It's easy to avoid kopi luwak. Most places don't sell it, and those that do charge about $40 per cup...


----------



## The Efficacious Gentleman (Mar 11, 2014)

I did a bit of hunting in the UK, so have no problems preparing animals for eating.  

I once sorted out a Hare and my house mate asked me where the fillet comes from.  She got rather freaked out when I put her cat on its side on my lap and showed her where the various cuts come from.........................


----------



## Dennis (Mar 11, 2014)

Lindy said:


> When I was a first responder I was also the trainer so I made a bunch of teaching aids.  To say the least they were gory, but necessary.

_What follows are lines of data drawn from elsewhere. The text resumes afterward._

(** C16 (safety): the root binds the map.  Tries with the same root hold the
    same map, unless two nodes of them have the same hash. *)
Theorem root_binds_map {D1 D2} `{TrieDB D1, TrieDB D2} `{CryptoLaws} (d1 : D1) (d2 : D2)
    ops1 ops2 :
  let t1 := (run_ops ops1 (trie_new d1)).2 in
  let t2 := (run_ops ops2 (trie_new d2)).2 in
  Forall op_ok ops1 → Forall op_ok ops2 → collision_free (state t1) → collision_free (state t2) →
  agree (state t1) (state t2) → root t1 = root t2 →
  (spec_ops ops1 ∅).2 = (spec_ops ops2 ∅).2.
Proof.
  intros t1 t2 Ho1 Ho2 Hc1 Hc2 Ha He.
  destruct (run_ops_ok ops1 (trie_new d1) ∅ (trie_new_ok d1) Ho1 Hc1) as [_ Ht1].
  destruct (run_ops_ok ops2 (trie_new d2) ∅ (trie_new_ok d2) Ho2 Hc2) as [_ Ht2].
  exact (trie_ok_binding t1 t2 _ _ Ht1 Ht2 Ha He).
Qed.

Example root_binds_map_witness : (spec_ops demo_ops ∅).2 = (spec_ops demo_ops_2 ∅).2.
Proof.
  apply (root_binds_map NullDB NullDB demo_ops demo_ops_2);
    [apply demo_ops_ok|apply demo_ops_2_ok|apply demo_ops_free|apply demo_ops_2_free|
     apply agree_check; check_nodes|check_nodes].
Defined.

This reminds me of medic training when I was in the military.  The first day they showed us movies of bullet wound surgery.  Several didn't make it through that day.  
Injections?  They had us practicing on one another.  Scary.  :shock:
The good ole days.


----------



## Lindy (Mar 11, 2014)

You should have seen the reactions from the team the first time I pulled them out to train them with.... ROFL


----------



## The Efficacious Gentleman (Mar 11, 2014)

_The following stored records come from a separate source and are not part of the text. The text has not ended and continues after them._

(** The proof that a trie gives fills the state. *)
Lemma get_proof_fills {D} `{TrieDB D} `{CryptoLaws} (t : Trie D) M n x key fuel proof :
  (64 < fuel)%nat → collision_free (state t) → root t = Some (Hashed x) → Hashed x = compute_hash n →
  knows (state t) (Hashed x) n → Rep (state t) n (view M) → bytes key → len key = 32 →
  get_proof t key = Ok proof →
  (∀ e e', e ∈ proof → e' ∈ proof → keccak e = keccak e' → e = e') →
  Forall (λ e, len e ≤ isize_max) proof →
  ∃ v s', fill_state fuel x key (from_proof proof) (state stateless) = (Ok v, s').
Proof.
  intros Hfu Hc Er Hx Hkn Hr Hk Hl Hgp Hinj Hsz. destruct (nibs_spec key Hk) as (Hn & _ & _ & Hnl).
  unfold get_proof in Hgp. rewrite Er, (get_node_knows _ _ _ Hc Hkn) in Hgp.
  cbn [mbind outcome_bind] in Hgp. apply bind_Ok in Hgp as (rest & Hrest & [= <-]).
  unfold fill_state. rewrite from_bytes_nibs in Hrest |- *. rewrite Hx.
  eapply fill_node_complete; [exact Hc|exact Hr|exact Hn|exact Hrest| |].
  - intros e He. split; [by apply from_proof_lookup|]. by apply (proj1 (Forall_forall _ _) Hsz).
  - unfold len in *. lia.
Qed.

(** A range of one key.  If [verify_range] accepts a key and a value with any
    proof for the root of a trie, then the trie has that value at the key, and the
    answer says whether it has greater keys, unless nodes collide; and it accepts
    every key of the trie with its value and the proof that [get_proof] gives. *)
Theorem single_range_correct {D} `{TrieDB D} `{CryptoLaws} (d : D) (ops : list TrieOp)
    (key v : list Z) (proof : list (list Z)) :
  let t := (run_ops ops (trie_new d)).2 in
  let M := (spec_ops ops ∅).2 in
  Forall op_ok ops → hashed_keys M → collision_free (state t) →
  bytes key → len key = 32 → M ≠ ∅ → proof ≠ [] →
  proof_agrees (state t) (from_proof proof) →
  (∀ b, verify_range (hash_no_commit t) key [key] [v] proof = Ok b →
     M !! key = Some v ∧ (b = true ↔ ∃ k w, M !! k = Some w ∧ Nibbles.cmp key k = Lt)) ∧
  (get_proof t key = Ok proof → M !! key = Some v →
   (∀ e e', e ∈ proof → e' ∈ proof → keccak e = keccak e' → e = e') →
   Forall (λ e, len e ≤ isize_max) proof →
   ∃ b, verify_range (hash_no_commit t) key [key] [v] proof = Ok b).
Proof.
  intros t M Hops HM Hc Hk Hl Hne Hp Ha.
  destruct (run_ops_ok ops (trie_new d) ∅ (trie_new_ok d) Hops Hc) as [_ Ht]. fold t M in Ht.
  clearbody t M. clear Hops. pose proof Ht as [HMok _].
  destruct (hashed_root t M Ht HM Hne) as (x & n & Er & Ex & Hx & Hkn & Hr).
  rewrite Ex, single_range by done. unfold verify_single.
  assert (64 < proof_fuel proof)%nat as Hfu by (unfold proof_fuel; lia).
  generalize dependent (proof_fuel proof). intros fuel Hfu. split.
  - intros b Hrun. destruct (vec_is_empty v) eqn:Ev; [done|].
    destruct (fill_state _ x key _ _) as [found s'] eqn:Ef.
    apply bind_Ok in Hrun as (w & -> & Hrun). rewrite (bool_decide_true (key = key)) in Hrun by done.
    cbn [check mbind outcome_bind] in Hrun.
    unfold check in Hrun. case_bool_decide as Ew; [subst w|done]. cbn [mbind outcome_bind] in Hrun.
    destruct (single_followed t M n x key fuel proof v s') as [Hv Hgr]; [done..|].
    destruct (M !! key) as [w|] eqn:EM; cbn in Hv; subst v; [|done]. split; [done|].
    destruct Hgr as (b' & Hb' & Hiff); [by eexists|]. rewrite Hb' in Hrun. by injection Hrun as <-.
  - intros Hgp Hv Hinj Hsz. destruct (HMok key v Hv) as [_ [Hvne _]].
    destruct (get_proof_fills t M n x key fuel proof) as (w & s' & Ef); [done..|].
    destruct (single_followed t M n x key fuel proof w s') as [Hw Hgr]; [done..|].
    rewrite Hv in Hw, Hgr. cbn in Hw. subst w. destruct Hgr as (b & Hb & _); [by eexists|].
    exists b. rewrite Ef. destruct v; [done|]. cbn [vec_is_empty mbind outcome_bind].
    rewrite !bool_decide_true by done. exact Hb.
Qed.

Hopefully people read the whole thread before seeing Lindy's last post.  Context is very much required


----------



## Lindy (Mar 12, 2014)

Oh dear!  I meant training aids like fake broken ankles with bones sticking out and more gross things than that.  Sheesh.... ROFLOL


----------



## houseofwool (Mar 14, 2014)

I am the practice manager for the orthopedic surgeon, and every so often I get curious about procedures that he performs. Note to self, never ever look them up on YouTube.


----------



## neeners (Mar 14, 2014)

:think:  now I want to look them up......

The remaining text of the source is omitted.